Collected data
******************************

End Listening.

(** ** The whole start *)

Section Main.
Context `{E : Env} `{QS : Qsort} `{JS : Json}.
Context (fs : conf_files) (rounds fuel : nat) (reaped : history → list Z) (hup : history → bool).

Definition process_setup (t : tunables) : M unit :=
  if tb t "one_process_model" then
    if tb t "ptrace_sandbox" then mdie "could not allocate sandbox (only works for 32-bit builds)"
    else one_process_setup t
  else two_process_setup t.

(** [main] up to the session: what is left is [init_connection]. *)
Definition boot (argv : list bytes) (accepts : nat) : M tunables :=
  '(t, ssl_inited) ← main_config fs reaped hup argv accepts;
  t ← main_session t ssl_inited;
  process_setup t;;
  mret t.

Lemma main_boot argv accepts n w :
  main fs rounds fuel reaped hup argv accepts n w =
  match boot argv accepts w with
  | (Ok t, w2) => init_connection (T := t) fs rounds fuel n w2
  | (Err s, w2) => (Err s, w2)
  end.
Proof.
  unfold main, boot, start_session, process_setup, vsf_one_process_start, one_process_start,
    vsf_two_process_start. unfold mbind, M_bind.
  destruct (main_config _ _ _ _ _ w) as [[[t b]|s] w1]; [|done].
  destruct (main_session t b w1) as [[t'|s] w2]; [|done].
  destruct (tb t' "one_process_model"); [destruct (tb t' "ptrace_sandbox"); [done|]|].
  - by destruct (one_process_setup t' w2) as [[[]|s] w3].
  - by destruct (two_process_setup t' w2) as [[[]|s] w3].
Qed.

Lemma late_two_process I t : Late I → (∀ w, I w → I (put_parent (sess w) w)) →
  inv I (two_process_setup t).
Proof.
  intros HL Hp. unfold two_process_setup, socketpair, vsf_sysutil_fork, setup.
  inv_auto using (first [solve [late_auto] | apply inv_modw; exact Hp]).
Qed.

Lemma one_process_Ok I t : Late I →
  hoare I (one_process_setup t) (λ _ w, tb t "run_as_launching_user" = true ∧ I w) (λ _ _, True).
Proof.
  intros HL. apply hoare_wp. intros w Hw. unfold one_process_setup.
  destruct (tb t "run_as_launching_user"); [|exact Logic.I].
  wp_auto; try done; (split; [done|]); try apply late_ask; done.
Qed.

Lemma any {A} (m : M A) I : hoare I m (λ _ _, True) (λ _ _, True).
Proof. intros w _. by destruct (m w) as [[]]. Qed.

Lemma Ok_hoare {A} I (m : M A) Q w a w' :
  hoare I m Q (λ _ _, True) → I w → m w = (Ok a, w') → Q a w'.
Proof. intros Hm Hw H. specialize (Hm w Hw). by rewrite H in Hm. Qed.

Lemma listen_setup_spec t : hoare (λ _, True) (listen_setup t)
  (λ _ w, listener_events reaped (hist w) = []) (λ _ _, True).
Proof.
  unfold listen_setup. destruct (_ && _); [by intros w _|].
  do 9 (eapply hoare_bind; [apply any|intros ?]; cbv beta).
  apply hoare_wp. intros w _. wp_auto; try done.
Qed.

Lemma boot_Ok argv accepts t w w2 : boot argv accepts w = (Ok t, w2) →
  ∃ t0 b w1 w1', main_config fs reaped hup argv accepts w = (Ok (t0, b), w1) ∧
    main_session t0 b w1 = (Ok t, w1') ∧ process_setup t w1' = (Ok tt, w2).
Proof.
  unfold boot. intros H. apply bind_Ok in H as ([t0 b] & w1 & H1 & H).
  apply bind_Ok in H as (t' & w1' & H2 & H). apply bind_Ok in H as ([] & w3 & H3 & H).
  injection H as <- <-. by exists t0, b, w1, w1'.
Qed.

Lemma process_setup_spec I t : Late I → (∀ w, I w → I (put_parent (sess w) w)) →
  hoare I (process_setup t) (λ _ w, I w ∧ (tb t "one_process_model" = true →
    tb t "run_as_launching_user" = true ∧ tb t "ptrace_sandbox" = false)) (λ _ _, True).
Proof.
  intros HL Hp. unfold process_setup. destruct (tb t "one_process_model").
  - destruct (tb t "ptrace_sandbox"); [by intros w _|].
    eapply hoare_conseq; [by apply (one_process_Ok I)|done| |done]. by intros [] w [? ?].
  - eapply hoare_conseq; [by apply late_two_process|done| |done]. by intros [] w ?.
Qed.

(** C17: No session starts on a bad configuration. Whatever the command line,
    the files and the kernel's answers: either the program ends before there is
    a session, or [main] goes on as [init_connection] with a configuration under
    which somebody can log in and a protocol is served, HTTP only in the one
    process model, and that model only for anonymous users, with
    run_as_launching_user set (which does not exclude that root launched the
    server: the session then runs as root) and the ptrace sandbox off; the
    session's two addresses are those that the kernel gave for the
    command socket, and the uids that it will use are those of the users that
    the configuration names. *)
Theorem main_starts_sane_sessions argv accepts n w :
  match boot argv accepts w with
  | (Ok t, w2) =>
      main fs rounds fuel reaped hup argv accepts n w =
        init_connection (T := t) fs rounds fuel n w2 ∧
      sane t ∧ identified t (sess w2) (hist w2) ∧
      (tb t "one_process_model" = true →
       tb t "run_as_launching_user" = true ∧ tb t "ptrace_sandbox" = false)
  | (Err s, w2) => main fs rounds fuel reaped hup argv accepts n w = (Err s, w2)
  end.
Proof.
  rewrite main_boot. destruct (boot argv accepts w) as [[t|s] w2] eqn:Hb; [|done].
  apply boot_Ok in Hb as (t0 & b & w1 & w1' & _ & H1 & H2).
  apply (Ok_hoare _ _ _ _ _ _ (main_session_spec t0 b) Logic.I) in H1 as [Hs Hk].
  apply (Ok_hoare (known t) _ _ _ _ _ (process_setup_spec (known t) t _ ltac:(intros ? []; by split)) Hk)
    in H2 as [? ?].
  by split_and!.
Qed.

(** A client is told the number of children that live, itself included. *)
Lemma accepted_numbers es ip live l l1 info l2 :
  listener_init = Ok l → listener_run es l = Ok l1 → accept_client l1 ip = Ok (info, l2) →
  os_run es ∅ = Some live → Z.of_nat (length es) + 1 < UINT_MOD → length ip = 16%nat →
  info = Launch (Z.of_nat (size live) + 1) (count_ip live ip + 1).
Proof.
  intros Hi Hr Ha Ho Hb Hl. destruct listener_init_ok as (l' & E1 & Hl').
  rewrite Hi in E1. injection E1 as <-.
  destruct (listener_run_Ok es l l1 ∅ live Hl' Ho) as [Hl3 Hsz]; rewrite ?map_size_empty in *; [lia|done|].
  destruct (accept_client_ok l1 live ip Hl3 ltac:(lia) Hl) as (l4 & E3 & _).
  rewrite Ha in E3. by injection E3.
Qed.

******************************

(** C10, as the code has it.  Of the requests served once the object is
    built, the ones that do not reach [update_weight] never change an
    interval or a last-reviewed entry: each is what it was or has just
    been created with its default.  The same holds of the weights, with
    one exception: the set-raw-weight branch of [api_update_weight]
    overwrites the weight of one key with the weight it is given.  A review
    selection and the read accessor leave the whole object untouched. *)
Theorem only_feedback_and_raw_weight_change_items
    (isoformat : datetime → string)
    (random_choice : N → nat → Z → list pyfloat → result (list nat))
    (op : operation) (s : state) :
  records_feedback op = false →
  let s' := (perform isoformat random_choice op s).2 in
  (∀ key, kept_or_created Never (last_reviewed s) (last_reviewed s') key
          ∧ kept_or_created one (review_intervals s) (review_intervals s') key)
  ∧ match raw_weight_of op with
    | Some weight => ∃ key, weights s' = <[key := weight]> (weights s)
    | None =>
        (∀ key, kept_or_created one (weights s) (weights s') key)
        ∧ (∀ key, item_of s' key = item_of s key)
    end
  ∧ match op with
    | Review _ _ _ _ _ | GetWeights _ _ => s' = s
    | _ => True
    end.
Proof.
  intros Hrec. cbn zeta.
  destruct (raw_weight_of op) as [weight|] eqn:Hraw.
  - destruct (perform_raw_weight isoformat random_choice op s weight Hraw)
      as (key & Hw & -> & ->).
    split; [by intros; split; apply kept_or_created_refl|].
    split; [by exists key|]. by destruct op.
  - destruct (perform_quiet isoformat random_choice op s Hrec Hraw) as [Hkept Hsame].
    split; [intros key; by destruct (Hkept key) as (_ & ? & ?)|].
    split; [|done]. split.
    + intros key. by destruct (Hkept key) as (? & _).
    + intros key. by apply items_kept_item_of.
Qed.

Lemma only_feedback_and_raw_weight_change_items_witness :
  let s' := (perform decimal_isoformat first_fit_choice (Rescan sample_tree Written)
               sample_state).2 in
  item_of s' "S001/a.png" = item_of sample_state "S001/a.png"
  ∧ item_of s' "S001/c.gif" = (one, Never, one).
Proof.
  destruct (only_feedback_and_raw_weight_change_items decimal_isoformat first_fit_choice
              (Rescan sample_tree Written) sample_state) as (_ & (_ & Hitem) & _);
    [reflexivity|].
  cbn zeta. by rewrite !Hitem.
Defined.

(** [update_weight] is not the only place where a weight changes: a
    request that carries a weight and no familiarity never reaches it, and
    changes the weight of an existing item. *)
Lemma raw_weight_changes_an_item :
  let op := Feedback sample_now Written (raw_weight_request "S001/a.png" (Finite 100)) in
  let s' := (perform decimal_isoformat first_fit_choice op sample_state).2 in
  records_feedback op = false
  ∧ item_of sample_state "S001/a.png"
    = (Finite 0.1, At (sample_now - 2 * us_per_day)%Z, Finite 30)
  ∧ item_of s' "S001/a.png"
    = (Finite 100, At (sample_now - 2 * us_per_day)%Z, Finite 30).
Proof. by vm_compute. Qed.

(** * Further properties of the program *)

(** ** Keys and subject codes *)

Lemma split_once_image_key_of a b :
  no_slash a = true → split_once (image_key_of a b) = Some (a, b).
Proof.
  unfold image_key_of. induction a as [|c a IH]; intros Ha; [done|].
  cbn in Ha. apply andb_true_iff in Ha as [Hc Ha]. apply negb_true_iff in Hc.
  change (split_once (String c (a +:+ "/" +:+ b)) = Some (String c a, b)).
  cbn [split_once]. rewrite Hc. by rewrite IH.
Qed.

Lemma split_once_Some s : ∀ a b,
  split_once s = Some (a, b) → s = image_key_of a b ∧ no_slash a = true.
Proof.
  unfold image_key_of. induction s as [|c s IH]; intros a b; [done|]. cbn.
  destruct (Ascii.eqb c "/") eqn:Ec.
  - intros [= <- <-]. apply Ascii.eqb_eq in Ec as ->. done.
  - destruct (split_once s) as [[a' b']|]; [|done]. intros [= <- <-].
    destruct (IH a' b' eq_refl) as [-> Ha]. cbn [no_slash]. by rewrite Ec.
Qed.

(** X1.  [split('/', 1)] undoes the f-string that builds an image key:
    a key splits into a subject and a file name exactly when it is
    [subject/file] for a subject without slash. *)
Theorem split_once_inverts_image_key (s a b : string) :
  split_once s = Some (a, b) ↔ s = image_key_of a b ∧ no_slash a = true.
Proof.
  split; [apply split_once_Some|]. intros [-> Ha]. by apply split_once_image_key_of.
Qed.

******************************

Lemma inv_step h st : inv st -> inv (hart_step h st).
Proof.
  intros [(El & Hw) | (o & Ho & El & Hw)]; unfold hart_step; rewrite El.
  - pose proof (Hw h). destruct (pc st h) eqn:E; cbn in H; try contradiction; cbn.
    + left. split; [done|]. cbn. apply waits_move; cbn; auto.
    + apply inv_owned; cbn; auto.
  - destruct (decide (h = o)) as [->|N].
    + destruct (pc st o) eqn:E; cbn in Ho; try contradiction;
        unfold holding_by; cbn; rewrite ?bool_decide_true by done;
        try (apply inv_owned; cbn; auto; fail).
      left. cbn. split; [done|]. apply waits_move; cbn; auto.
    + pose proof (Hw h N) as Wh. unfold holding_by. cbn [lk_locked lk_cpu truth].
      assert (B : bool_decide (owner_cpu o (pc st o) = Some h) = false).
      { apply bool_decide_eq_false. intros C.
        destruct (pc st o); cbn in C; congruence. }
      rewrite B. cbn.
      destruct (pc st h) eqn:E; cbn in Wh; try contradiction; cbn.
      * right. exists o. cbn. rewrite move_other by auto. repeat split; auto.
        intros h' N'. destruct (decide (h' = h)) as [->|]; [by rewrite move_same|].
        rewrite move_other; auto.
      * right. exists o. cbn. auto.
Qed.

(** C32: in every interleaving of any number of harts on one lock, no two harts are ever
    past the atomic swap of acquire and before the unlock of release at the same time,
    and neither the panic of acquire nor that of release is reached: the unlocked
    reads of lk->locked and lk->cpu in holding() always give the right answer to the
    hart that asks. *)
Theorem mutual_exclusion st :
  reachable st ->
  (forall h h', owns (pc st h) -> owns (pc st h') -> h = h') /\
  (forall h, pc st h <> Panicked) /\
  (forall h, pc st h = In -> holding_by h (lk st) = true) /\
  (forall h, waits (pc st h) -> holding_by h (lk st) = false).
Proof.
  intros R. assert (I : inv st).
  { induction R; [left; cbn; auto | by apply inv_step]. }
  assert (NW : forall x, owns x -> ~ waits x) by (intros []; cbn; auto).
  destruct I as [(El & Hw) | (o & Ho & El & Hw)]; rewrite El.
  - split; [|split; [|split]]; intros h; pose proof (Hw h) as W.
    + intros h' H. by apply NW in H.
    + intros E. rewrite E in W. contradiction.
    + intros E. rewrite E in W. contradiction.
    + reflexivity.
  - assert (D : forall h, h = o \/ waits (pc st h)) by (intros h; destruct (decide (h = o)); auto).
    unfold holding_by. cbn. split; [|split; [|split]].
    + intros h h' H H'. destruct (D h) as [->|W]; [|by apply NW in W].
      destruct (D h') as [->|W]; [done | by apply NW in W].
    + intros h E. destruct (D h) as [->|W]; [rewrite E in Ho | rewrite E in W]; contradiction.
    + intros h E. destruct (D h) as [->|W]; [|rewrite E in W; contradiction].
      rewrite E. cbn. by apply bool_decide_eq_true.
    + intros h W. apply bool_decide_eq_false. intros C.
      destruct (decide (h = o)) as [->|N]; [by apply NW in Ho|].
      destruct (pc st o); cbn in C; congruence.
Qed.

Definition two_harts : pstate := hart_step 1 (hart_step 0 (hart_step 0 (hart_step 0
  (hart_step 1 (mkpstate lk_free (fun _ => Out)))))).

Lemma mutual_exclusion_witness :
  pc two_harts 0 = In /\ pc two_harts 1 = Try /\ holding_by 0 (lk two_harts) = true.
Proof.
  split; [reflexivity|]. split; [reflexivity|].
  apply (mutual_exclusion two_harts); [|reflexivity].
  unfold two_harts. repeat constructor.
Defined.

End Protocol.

******************************

**TRY IT:** Retrieve each line from the records above where the word "info" occurs.

**EXERCISE OUTPUT:**
Lemma accepted_numbers es ip live l l1 info l2 :
  listener_init = Ok l → listener_run es l = Ok l1 → accept_client l1 ip = Ok (info, l2) →
  info = Launch (Z.of_nat (size live) + 1) (count_ip live ip + 1).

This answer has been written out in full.